**YOUR GOAL**
Find the line containing "From S2P Require Import Prelude." in the records below. Copy exactly that line and each one after it, ending at the line containing "(if decide (FailuresToClose", and nothing more.

**Saved data entries**
(* ===== verification/Health.v ===== *)
(** * Health check options and history (health.go)

    The history is a ring of the last [_healthHistorySize] results. *)

From S2P Require Import Prelude.

Definition _defaultHealthCheckTimeout : Z := 1000000000.
Definition _defaultHealthCheckFailuresToClose : Z := 5.
Definition _healthHistorySize : nat := 256.

Record HealthCheckOptions := mkHealthCheckOptions {
  Interval : Z;
  Timeout : Z;
  FailuresToClose : Z
}.

Definition enabled (hco : HealthCheckOptions) : bool := bool_decide (0 < Interval hco).

Definition health_withDefaults (hco : HealthCheckOptions) : HealthCheckOptions :=
  mkHealthCheckOptions (Interval hco)
    (if decide (Timeout hco = 0) then _defaultHealthCheckTimeout else Timeout hco)
    (if decide (FailuresToClose hco = 0) then _defaultHealthCheckFailuresToClose
     else FailuresToClose hco).

Record healthHistory := mkHealthHistory {
  states : list bool;
  insertAt : nat;
  total : nat
}.

Definition newHealthHistory : healthHistory :=
  mkHealthHistory (replicate _healthHistorySize false) 0 0.

(** [hh.states[hh.insertAt] = b]; the index is below the size by construction. *)
Definition hh_add (b : bool) (hh : healthHistory) : healthHistory :=
  mkHealthHistory (<[insertAt hh := b]> (states hh))
    ((insertAt hh + 1) mod _healthHistorySize) (total hh + 1).

Definition asBools (hh : healthHistory) : list bool :=
  if decide (total hh < _healthHistorySize)%nat then take (total hh) (states hh)
  else drop (insertAt hh) (states hh) ++ take (insertAt hh) (states hh).

(** ** The history holds the last results *)

Definition rotated (hh : healthHistory) : list bool :=
  drop (insertAt hh) (states hh) ++ take (insertAt hh) (states hh).

(** The ring after the results [l], as a window on the padded sequence. *)
Definition history_of (l : list bool) (hh : healthHistory) : Prop :=
  length (states hh) = _healthHistorySize ∧ total hh = length l
  ∧ insertAt hh = (length l mod _healthHistorySize)%nat
  ∧ rotated hh = drop (length l) (replicate _healthHistorySize false ++ l).

Lemma rotate_add b hh :
  length (states hh) = _healthHistorySize → (insertAt hh < _healthHistorySize)%nat →
  rotated (hh_add b hh) = tail (rotated hh) ++ [b].
Proof.
  intros Hlen Hi. unfold rotated, hh_add. cbn [states insertAt].
  rewrite insert_take_drop by lia.
  set (n := insertAt hh) in *. set (st := states hh) in *.
  assert (Ht : length (take n st) = n) by (rewrite length_take; lia).
  assert (Hd : drop n st ≠ []) by (intros E; apply (f_equal length) in E; rewrite length_drop in E; cbn in E; lia).
  assert (Htl : tail (drop n st ++ take n st) = drop (S n) st ++ take n st).
  { destruct (drop n st) eqn:E; [done|]. cbn. f_equal. replace (S n) with (n + 1)%nat by lia. by rewrite <- drop_drop, E. }
  rewrite Htl.
  destruct (decide (n + 1 < _healthHistorySize)%nat) as [Hs|Hs].
  - rewrite Nat.mod_small by lia.
    rewrite drop_app_ge, take_app_ge by lia. rewrite Ht. replace (n + 1 - n)%nat with 1%nat by lia.
    cbn [drop take]. by rewrite <- app_assoc.
  - replace (n + 1)%nat with _healthHistorySize by lia. rewrite Nat.Div0.mod_same. cbn [drop take].
    rewrite (drop_ge st (S n)) by lia. by rewrite app_nil_r.
Qed.

Lemma history_add l b hh : history_of l hh → history_of (l ++ [b]) (hh_add b hh).
Proof.
  intros (Hlen & Htot & Hi & Hr).
  assert (Hlt : (insertAt hh < _healthHistorySize)%nat) by (rewrite Hi; by apply Nat.mod_upper_bound).
  split_and!.
  - cbn. by rewrite length_insert.
  - cbn. rewrite length_app. cbn. lia.
  - cbn [hh_add insertAt]. rewrite Hi, length_app. cbn [length]. apply Nat.Div0.add_mod_idemp_l.
  - rewrite rotate_add, Hr, length_app by done. cbn [length].
    assert (Hlong : (length l < length (replicate _healthHistorySize false ++ l))%nat)
      by (rewrite length_app, length_replicate; unfold _healthHistorySize; lia).
    rewrite (app_assoc _ l [b]). rewrite (drop_app_le (replicate _ _ ++ l)) by (unfold lt in Hlong; lia).
    f_equal. rewrite <- drop_drop. destruct (drop (length l) _) eqn:E; [|done].
    apply (f_equal length) in E. rewrite length_drop in E. cbn in E. lia.
Qed.

(** After any sequence of health check results the history reports, oldest first,
    the last 256 of them (all of them while there are fewer). *)
Theorem history_reports_last (l : list bool) :
  asBools (fold_left (λ hh b, hh_add b hh) l newHealthHistory)
  = drop (length l - _healthHistorySize) l.
Proof.
  assert (H : history_of l (fold_left (λ hh b, hh_add b hh) l newHealthHistory)).
  { induction l as [|b l IH] using rev_ind; [by split_and!|].
    rewrite fold_left_app. cbn [fold_left]. by apply history_add. }
  destruct H as (Hlen & Htot & Hi & Hr). unfold asBools. case_decide as Hlt.
  - replace (length l - _healthHistorySize)%nat with 0%nat by lia.
    rewrite Htot in *. rewrite Nat.mod_small in Hi by lia.
    unfold rotated in Hr. rewrite Hi, drop_app_le in Hr by (rewrite length_replicate; lia).
    apply app_inj_2 in Hr; [apply Hr|]. rewrite length_take. lia.
  - change (drop (insertAt _) _ ++ _) with
      (rotated (fold_left (λ hh b, hh_add b hh) l newHealthHistory)).
    rewrite Hr, drop_app_ge by (rewrite length_replicate; lia). by rewrite length_replicate.
Qed.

**ANSWER SECTION**
From S2P Require Import Prelude.

Definition _defaultHealthCheckTimeout : Z := 1000000000.
Definition _defaultHealthCheckFailuresToClose : Z := 5.
Definition _healthHistorySize : nat := 256.

Record HealthCheckOptions := mkHealthCheckOptions {
  Interval : Z;
  Timeout : Z;
  FailuresToClose : Z
}.

Definition enabled (hco : HealthCheckOptions) : bool := bool_decide (0 < Interval hco).

Definition health_withDefaults (hco : HealthCheckOptions) : HealthCheckOptions :=
  mkHealthCheckOptions (Interval hco)
    (if decide (Timeout hco = 0) then _defaultHealthCheckTimeout else Timeout hco)
    (if decide (FailuresToClose hco = 0) then _defaultHealthCheckFailuresToClose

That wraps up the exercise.